EXERCISE ::
From the entries below, return only the lines starting at the one that contains "unfold subRegion, grantable, implies." and ending at the one that contains "requested range, with", exactly as they stand.

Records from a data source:
Lemma subRegion_run {S} (s : S) derive :
  grantable base size self r = true →
  subRegion self base size r derive s =
    Done (OK (withData (if derive then asDerived self else asReference self) sub_data)) s.
Proof using Hok Hr.
  intros Hg. pose proof (granted_offset Hg) as Ho. pose proof req_bounds as (_ & Hs & Hpow).
  pose proof Hok as (_ & [Hb1 Hb2] & _). unfold subRegion, sub_data.
  unfold grantable, implies in Hg. apply andb_prop in Hg as [[-> Hw]%andb_prop Hdv].
  replace (req_writable r && negb (writable (f_data self))) with false
    by by destruct (req_writable r), (writable (f_data self)).
  replace (negb (req_device r) && device (f_data self)) with false
    by by destruct (req_device r), (device (f_data self)).
  cbn [negb].
  rewrite requestRange_eq. unfold start, FrameData.size, kuset, Intervals.getSize.
  cbn [Intervals.getStart Intervals.getEnd].
  set (o := offset (f_data self) + req_offset r) in *.
  replace (u64 (base + 4096 * o + 2 ^ (12 + req_sizeBits r) - (base + 4096 * o)))
    with (2 ^ (12 + req_sizeBits r)) by (rewrite wrap_small; [lia|split; lia]).
  rewrite frameSize2Bits_pow, frameBits2Size_eq by lia. change FRAME_MIN_SIZE with 4096.
  replace ((base + 4096 * o - base) / 4096) with o
    by (replace (base + 4096 * o - base) with (o * 4096) by lia; by rewrite Z.div_mul).
  change REGION_MAX_SIZE with (2 ^ 37). rewrite (wrap_small 64) by (split; lia).
  unfold kbind, kassert, kret, uset_assert. rewrite !Z.shiftr_div_pow2, Z.eqb_refl by lia.
  rewrite !Z.div_small by lia.
  by rewrite (proj2 (Z.leb_le _ _)), (proj2 (Z.ltb_lt _ _)) by lia.
Qed.

Lemma subRegion_denied {S} (s : S) derive :
  grantable base size self r = false →
  subRegion self base size r derive s = Done (THROW INSUFFICIENT_RESOURCES) s.
Proof.
  unfold subRegion, grantable, implies. intros Hg.
  destruct (Intervals.contains _ _); [|done]. cbn [negb andb] in *.
  destruct (req_writable r), (writable _), (req_device r), (device _); done.
Qed.

End mint.

(** The fields of a minted capability. *)
Lemma minted_fields self d (derive : bool) :
  fits 64 self → fits 32 d →
  let c := withData (if derive then asDerived self else asReference self) d in
  fits 64 c ∧ f_data c = d ∧ getPtr c = getPtr self ∧ isOriginal c = false.
Proof.
  intros Hs Hd c. unfold c, getPtr.
  destruct derive; cap_simpl; (split_and!; [fits_tac|done|done|]);
    by destruct (bget 64 30 self), (bget 64 31 self).
Qed.

(** Minting a frame capability never escalates.  A request that lies inside
    the frame, asks for write access only if the frame has it and keeps the
    device restriction yields a capability of the same object to exactly the
    requested range, with exactly the requested rights, on which the same
    holds again; every other request is answered with INSUFFICIENT_RESOURCES.
    No assertion fails. *)
Theorem subRegion_restricts {S} base size self r derive (s : S) :
  frame_ok base size self → fits 32 r →
  (grantable base size self r = false ∧
   FrameData.subRegion self base size r derive s = Done (THROW INSUFFICIENT_RESOURCES) s) ∨
  (∃ c, FrameData.subRegion self base size r derive s = Done (OK c) s ∧
    getPtr c = getPtr self ∧ frame_ok base size c ∧
    FrameData.frameRange base size c = FrameData.requestRange base self r ∧
    Intervals.contains (FrameData.frameRange base size self)
      (FrameData.frameRange base size c) = true ∧
    FrameData.writable (f_data c) = FrameData.req_writable r ∧
    (FrameData.writable (f_data c) = true → FrameData.writable (f_data self) = true) ∧
    FrameData.device (f_data c) = FrameData.req_device r ∧
    (FrameData.device (f_data self) = true → FrameData.device (f_data c) = true)).
Proof.
  intros Hok Hr. destruct (grantable base size self r) eqn:Hg;
    [right|left; by split; [|apply subRegion_denied]].
  pose proof (sub_data_fields base size self r Hok Hr Hg) as (Hw & Hdv & Hst & Hsz).
  pose proof Hok as (Hs & Hb & Hz & Hreg).
  destruct (minted_fields self (sub_data self r) derive Hs (sub_data_fits self r))
    as (Hf & Hd & Hp & Ho).
  eexists. split; [by apply subRegion_run|]. set (c := withData _ _) in *.
  unfold grantable, implies in Hg. apply andb_prop in Hg as [[Hin Hgw]%andb_prop Hgd].
  assert (FrameData.frameRange base size c = FrameData.requestRange base self r) as Heq.
  { unfold FrameData.frameRange. rewrite Ho, Hd, Hst, Hsz, (requestRange_eq base size) by done.
    unfold Intervals.bySize. cbn [Intervals.getStart]. f_equal.
    pose proof (offset_range _ (frame_data_fits base size self Hok)).
    pose proof (req_bounds r Hr) as (? & _ & ?). destruct Hb. apply wrap_small. split; lia. }
  rewrite Heq, Hd, Hw, Hdv. unfold frame_ok. rewrite Heq.
  split_and!; try (done || lia).
  - by eapply Intervals.contains_trans.
  - intros Hq. by rewrite Hq in Hgw.
  - intros Hq. by rewrite Hq in Hgd.
Qed.

(** A region of 1 MiB at 16 MiB and its original capability. *)
Definition wbase : Z := 0x1000000.
Definition wsize : Z := 0x100000.
Definition wframe : Z := mkCap 0xffff800000012340 1 NOFLAG.

(** The request of the 64 KiB at offset 128 KiB, read only. *)
Definition wrequest : Z := Z.lor (Z.shiftl 32 7) (Z.shiftl 4 2).

Lemma subRegion_restricts_witness :
  ∃ c, FrameData.subRegion wframe wbase wsize wrequest true tt = Done (OK c) tt ∧
    FrameData.frameRange wbase wsize c = Intervals.mkRange 0x1020000 0x1030000 ∧
    FrameData.writable (f_data c) = false.
Proof.
  destruct (subRegion_restricts wbase wsize wframe wrequest true tt) as [[Hg _]|(c & Hc & H)].
  - repeat split; vm_compute; congruence.
  - split; vm_compute; congruence.
  - by vm_compute in Hg.
  - exists c. destruct H as (_ & _ & -> & _ & -> & _).
    exact (conj Hc (conj eq_refl eq_refl)).
Defined.

(** ** Memory regions *)

Module MemoryRegion.

(** The members of [MemoryRegion], objects/memory-amd64/objects/MemoryRegion.hh:105-106 *)
Record MemoryRegion := mkRegion { base : Z; size : Z }.

(** [IFrame::Info], objects/common/objects/IFrame.hh:37-44 *)
Record Info := mkInfo { i_start : Z; i_size : Z; i_device : bool; i_writable : bool }.

(** [MemoryRegion::getFrameInfo], objects/memory-amd64/objects/MemoryRegion.hh:53-56 *)
Definition getFrameInfo (this : MemoryRegion) (self : Z) : Info :=
  let c := f_data self in
  mkInfo (FrameData.getStart c (base this))
    (if isOriginal self then size this else FrameData.getSize c)
    (FrameData.device c) (FrameData.writable c).

(** [MemoryRegion::deleteCap]: whether the object is queued for deletion,
    objects/memory-amd64/objects/MemoryRegion.hh:64-67 *)
Definition deleteCap (self : Z) : bool := isOriginal self.

(** [MemoryRegion::deleteObject]: the blocks that are freed,
    objects/memory-amd64/objects/MemoryRegion.hh:69-73 *)
Definition deleteObject {S} (sizeof this : Z) (r : MemoryRegion) : kernel S (list MemoryDescriptor) :=
  kassert (kernelmem (base r));;;
  kret [mkDesc (logint (base r)) (size r) 0; mkDesc this sizeof 0].

(** [MemoryRegion::mint], objects/memory-amd64/objects/MemoryRegion.hh:75-77 *)
Definition mint {S} (this : MemoryRegion) (self request : Z) (derive : bool)
    : kernel S (optional Z) :=
  FrameData.subRegion self (base this) (size this) request derive.

(** [MemoryRegion::addressRange], objects/memory-amd64/objects/MemoryRegion.hh:79-82 *)
Definition addressRange (this : MemoryRegion) (self : Z) : Intervals.Range :=
  let c := f_data self in
  Intervals.bySize (FrameData.getStart c (base this))
    (if isOriginal self then size this else FrameData.getSize c).

Section factory.
Context {S : Type} `{HasEntries S} `{KernelObjects S} `{HasMemory S}.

RESULT ::
  unfold subRegion, grantable, implies. intros Hg.
  destruct (Intervals.contains _ _); [|done]. cbn [negb andb] in *.
  destruct (req_writable r), (writable _), (req_device r), (device _); done.
Qed.

End mint.

(** The fields of a minted capability. *)
Lemma minted_fields self d (derive : bool) :
  fits 64 self → fits 32 d →
  let c := withData (if derive then asDerived self else asReference self) d in
  fits 64 c ∧ f_data c = d ∧ getPtr c = getPtr self ∧ isOriginal c = false.
Proof.
  intros Hs Hd c. unfold c, getPtr.
  destruct derive; cap_simpl; (split_and!; [fits_tac|done|done|]);
    by destruct (bget 64 30 self), (bget 64 31 self).
Qed.

(** Minting a frame capability never escalates.  A request that lies inside
    the frame, asks for write access only if the frame has it and keeps the
    device restriction yields a capability of the same object to exactly the
    requested range, with exactly the requested rights, on which the same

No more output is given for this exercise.